Tuttavia, alcuni immigrati riescono a conquistare un’emancipazione relativa, cioè un inserimento decente e, in alcuni casi, anche un buon successo, sempre attraverso enormi sacrifici, “pillole amare” e senza fine. E se oggi una parte degli immigrati in Europa è relativamente ben inserita o ha persino avuto accesso alla nazionalità in diversi paesi europei, è perché questa parte di immigrati è riuscita a raggiungere un tale successo grazie al suo capitale culturale e sociale, che le ha permesso di evitare ostacoli, cogliere opportunità per sviluppare relazioni con persone autoctone non ostili e persino solidali (anche nei ranghi delle polizie, fra i datori di lavoro e altri attori sociali).

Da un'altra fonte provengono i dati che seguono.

Lemma decoded avx2 ssse3 rs last_buf proc buf :
  decoder_ok rs -> (forall d, 0 <= d < n -> slot_ok last_buf d (vget NullSector proc d)) ->
  bytes buf -> zlen buf = missing * s ->
  exists recon,
    for_res 0 n (fun j buf => sector ← deref data par last_buf (vget NullSector proc j);
                              fold_into avx2 ssse3 rs missing s j sector buf) buf = Ok recon /\
    bytes recon /\ zlen recon = missing * s /\
    forall d, 0 <= d < n -> vget false valid d = false -> region recon s (erank d) = sector_of params orig d.
Proof.
  pose proof geo_facts as F. pose proof missing_le as Hml. pose proof intact_le as Hil.
  intros (E1 & E2 & E3 & E4 & rs0 & N1 & N2 & N3 & N4 & Emx) Hslots Bb Lb.
  assert (Hw : Forall word (mx rs) /\ zlen (mx rs) = missing * n).
  { pose proof (derive_words rs0) as Hdw. rewrite N1, N2, N3, N4 in Hdw. rewrite Emx. apply Hdw; (done || lia || apply G). }
  destruct Hw as [Hw Lmx].
  set (content d := match deref data par last_buf (vget NullSector proc d) with Ok l => take (Z.to_nat s) l | _ => [] end).
  assert (HS : forall d, 0 <= d < n -> zlen (content d) = s /\ bytes (content d) /\
    (exists tail, deref data par last_buf (vget NullSector proc d) = Ok (content d ++ tail)) /\
    (vget false valid d = true -> content d = sector_of params orig d) /\
    (vget false valid d = false -> forall x, n <= x < n + r -> vget false valid x = true -> vrank x = erank d -> content d = region parity s (x - n))).
  { intros d Hd. destruct (deref_slot last_buf d _ Hd (Hslots d Hd)) as (S & tail & E & LS & BS & H1 & H2).
    assert (Ec : content d = S).
    { unfold content. rewrite E. apply take_app_length'. unfold zlen in LS. lia. }
    rewrite Ec. split; [done|]. split; [done|]. split; [by exists tail|]. by split. }
  assert (Hb1 : missing * n < 2 ^ 32) by nia. assert (Hb2 : missing * s < 2 ^ 64) by nia.
  pose proof (fold_all_spec avx2 ssse3 rs missing s) as FA. rewrite E1 in FA.
  destruct (FA Hw Lmx ltac:(lia) ltac:(lia) Hb1 ltac:(lia) Hb2 (geo_even _ G)
    (fun j => deref data par last_buf (vget NullSector proc j)) content buf) as (recon & E & Br & Lr & Hr); [|exact Bb|exact Lb|].
  { intros d Hd. destruct (HS d Hd) as (H1 & H2 & H3 & _). done. }
  exists recon. split; [exact E|]. split; [done|]. split; [done|]. intros d Hd Hvd.
  pose proof (erank_below d Hd Hvd) as Hk. pose proof (erank_range d ltac:(lia)) as Hk0.
  assert (Lreg : zlen (region recon s (erank d)) = s) by (apply zlen_region; nia).
  apply words_ext; [rewrite Lreg, zlen_sector_of; done|rewrite Lreg; apply G|by apply region_bytes|by apply sector_of_bytes|].
  rewrite Lreg. intros w Hw'. rewrite Hr by lia. unfold coef. rewrite E1, Emx.
  pose proof (recovery_words rs0 (fun j => wd (sector_of params orig j) w) (fun j => wd (content j) w) d) as Hrec.
  rewrite N1, N2, N3, N4 in Hrec. apply Hrec; try (done || lia || apply G).
  - intros j Hj. by apply wd_word, sector_of_bytes.
  - intros j Hj Hf. rewrite flagged_neg in Hf. apply negb_false_iff in Hf. destruct (HS j Hj) as (_ & _ & _ & H1 & _). by rewrite H1.
  - intros j x Hj Hf Hx Hfx Hrx. rewrite flagged_neg in Hf. apply negb_true_iff in Hf. rewrite flagged_true in Hfx.
    destruct (HS j Hj) as (_ & _ & _ & _ & H2). rewrite (H2 Hf x Hx Hfx Hrx). rewrite Hp by lia. unfold parity_sum.
    by replace (n + (x - n)) with x by lia.
  - rewrite flagged_neg. by rewrite Hvd.
Qed.

(** *** Writing back *)

Definition back_inv (i : Z) (st : Z * list Z) : Prop :=
  fst st = erank i /\ zlen (snd st) = P /\
  forall q, 0 <= q < P -> nthZ (snd st) q = if q <? i * s then nthZ orig q else nthZ data q.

Il confronto con gli Stati Uniti è interessante; si constata allora che la gestione neoliberale europea è stata molto più restrittiva. Dal 1990 al 2017, la popolazione statunitense è passata da 252 milioni a 328 milioni di persone, innanzitutto grazie all’immigrazione, che dal 1980 è passata da più di 620 mila l’anno a più di 1 milione l’anno (vedi Census Bureau). A ciò va aggiunto che dal 2005, gli immigrati irregolari negli Stati Uniti sono stati stimati a circa 13 milioni (con un alto turnover), mentre nello stesso tempo ne sono stati espulsi da 400.000 a quasi un milione ogni anno, e decine di migliaia di persone sono state uccise al confine con il Messico. In Europa, ora a 28, con circa 550 milioni di abitanti, ci sono circa 30 milioni di immigrati e un numero molto più ridotto di naturalizzati che negli Stati Uniti. Nel 2018, in Europa le persone nate in paesi non-UE sono circa il 5% dei 550 milioni di abitanti dei paesi UE (negli Stati Uniti l’intera popolazione è di origine immigrata tranne che per i nativi, “quattro gatti” ridotti e confinati nella marginalità).

Allora, come si spiega il furore fascista-razzista-sessista contro l’immigrazione nell’Unione europea?

2. Una gigantesca menzogna per nascondere i crimini contro l’umanità e in particolare contro i migranti e anche gli europei senza protezioni.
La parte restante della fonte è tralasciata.